To decide if points are neighbors, we use Euclidean distance:

\text{distance}(x, x') = \sqrt{(x_1 - x_1')^2 + \cdots + (x_n - x_n')^2}

Where:

$x$ and $x'$ are two data points
$x_1, x_2, \ldots, x_n$ are feature values of the first point
$x_1', x_2', \ldots, x_n'$ are feature values of the second point

This distance check is handled automatically by scikit-learn.

Let’s Code It

import numpy as np
import matplotlib.pyplot as plt

class MyDBSCAN:
    def __init__(self, eps=0.2, min_samples=5):
        self.eps = eps                    # Distance threshold to consider a neighbor
        self.min_samples = min_samples    # Minimum neighbors to qualify as a core point

    def fit(self, X):
        n_samples = X.shape[0]

        # Step 1: Initialize all points as unvisited and unlabeled (-1 = noise)
        self.labels = np.full(n_samples, -1)       # -1 means noise by default
        self.visited = np.zeros(n_samples, dtype=bool)
        cluster_id = 0  # Unique ID for each new cluster

        # Step 2: Visit each point in the dataset
        for i in range(n_samples):
            if self.visited[i]:
                continue  # Skip if the point has already been processed

            self.visited[i] = True  # Mark the point as visited

            # Step 2a: Get all neighbors within eps distance
            neighbors = self._region_query(X, i)

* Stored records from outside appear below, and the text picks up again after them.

(** * Image generator front-end (src/index.tsx): model and verification

    The program is a browser page script.  Its state is the module-level
    [referenceImages] dictionary plus the handful of DOM elements it reads
    and writes; its only outbound effect is one call to the remote
    generation service per submit.  The model threads that state
    explicitly through a small state-and-exception monad, so that a
    JavaScript [throw] (including the [TypeError] of a property access on
    [null]) keeps the writes made before it, exactly as in the source. *)

From Stdlib Require Import String Ascii DecimalString.
From stdpp Require Import gmap strings list fin_maps.

(** ** JavaScript strings and values *)

Module Js.

(** Characters that cannot be typed inside a string literal. *)
Definition dq : string := String "034"%char EmptyString.
Definition nl : string := String "010"%char EmptyString.

(** Template-literal rendering of a non-negative integer: [`${n}`]. *)
Definition Number_toString (n : nat) : string :=
  NilEmpty.string_of_uint (Nat.to_uint n).

(** Truthiness of a [string | undefined]: only a non-empty string. *)
Definition truthy (s : option string) : bool :=
  match s with
  | Some (String _ _) => true
  | _ => false
  end.

(** [a || b] on strings: [a] when truthy, otherwise [b]. *)
Definition or_else (a : option string) (b : string) : string :=
  match a with
  | Some (String c r) => String c r
  | _ => b
  end.

(** [Array.prototype.join]. *)
Fixpoint join (sep : string) (l : list string) : string :=
  match l with
  | [] => ""
  | [x] => x
  | x :: rest => x +:+ sep +:+ join sep rest
  end.

(** [s.split(c)] for a one-character separator: the pieces between the
    occurrences of [c]; always at least one piece. *)
Fixpoint split_go (c : ascii) (cur : string) (s : string) : list string :=
  match s with
  | EmptyString => [cur]
  | String a r =>
      if Ascii.eqb a c then cur :: split_go c "" r
      else split_go c (cur +:+ String a EmptyString) r
  end.
Definition split (c : ascii) (s : string) : list string := split_go c "" s.

(** [hay.includes(needle)]. *)
Fixpoint includes (hay needle : string) : bool :=
  String.prefix needle hay ||
  match hay with
  | EmptyString => false
  | String _ r => includes r needle
  end.

(** [hay.endsWith(suffix)]. *)
Fixpoint endsWith (hay suffix : string) : bool :=
  String.eqb hay suffix ||
  match hay with
  | EmptyString => false
  | String _ r => endsWith r suffix
  end.

(** A thrown value: an instance of [Error] (with its [message]) or any
    other value. *)
Inductive Thrown :=
| ErrorObject (name message : string)
| NonError (description : string).

(** Property access on [null]; the wording of the message is the
    engine's, nothing in the program depends on it. *)
Definition TypeError_null (prop : string) : Thrown :=
  ErrorObject "TypeError"
    ("Cannot read properties of null (reading '" +:+ prop +:+ "')").
Definition TypeError_undefined (prop : string) : Thrown :=
  ErrorObject "TypeError"
    ("Cannot read properties of undefined (reading '" +:+ prop +:+ "')").

End Js.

            # Step 2b: Determine if it’s a core point
            if len(neighbors) < self.min_samples:
                self.labels[i] = -1  # Not enough neighbors → mark as noise
            else:
                # Step 3: Start a new cluster and expand it from this core point
                self._expand_cluster(X, i, neighbors, cluster_id)
                cluster_id += 1  # Move on to next cluster

    def _expand_cluster(self, X, point_idx, neighbors, cluster_id):
        # Assign the starting core point to the current cluster
        self.labels[point_idx] = cluster_id

        i = 0
        while i < len(neighbors):
            neighbor_idx = neighbors[i]

            # Visit the neighbor if it hasn't been seen before
            if not self.visited[neighbor_idx]:
                self.visited[neighbor_idx] = True

                # Get this neighbor's neighbors
                new_neighbors = self._region_query(X, neighbor_idx)

                # If neighbor is also a core point, expand cluster to include its neighbors
                if len(new_neighbors) >= self.min_samples:
                    neighbors += new_neighbors  # This is the "recursive" expansion

            # If neighbor hasn't been assigned a cluster yet, assign it
            if self.labels[neighbor_idx] == -1:
                self.labels[neighbor_idx] = cluster_id

            i += 1

    def _region_query(self, X, idx):
        # Compute Euclidean distance from point X[idx] to all other points
        distances = np.linalg.norm(X - X[idx], axis=1)

        # Return indices of points within eps radius (including itself)
        return list(np.where(distances <= self.eps)[0])

    def predict(self, X_new):
        raise NotImplementedError("DBSCAN does not support prediction on new, unseen data.")

# Instantiate and use the scratch DBSCAN model
my_dbscan = MyDBSCAN(eps=0.2, min_samples=5)
my_dbscan.fit(X)

# Get cluster labels
my_y_dbscan = my_dbscan.labels

# Visualize clusters (noise points are labeled as -1)
plt.scatter(X[:, 0], X[:, 1], c=my_y_dbscan, s=30, cmap='viridis')
plt.title("My DBSCAN Clustering Result")
plt.xlabel("Feature 1")
plt.ylabel("Feature 2")
plt.show()

Outputs:

It Works!!

The clustering result produced by our scratch DBSCAN implementation matches the result from scikit-learn.
This confirms that the logic we implemented — distance-based neighbor search, core point detection, and recursive cluster expansion — behaves as expected.

We've successfully built DBSCAN Clustering from the ground up!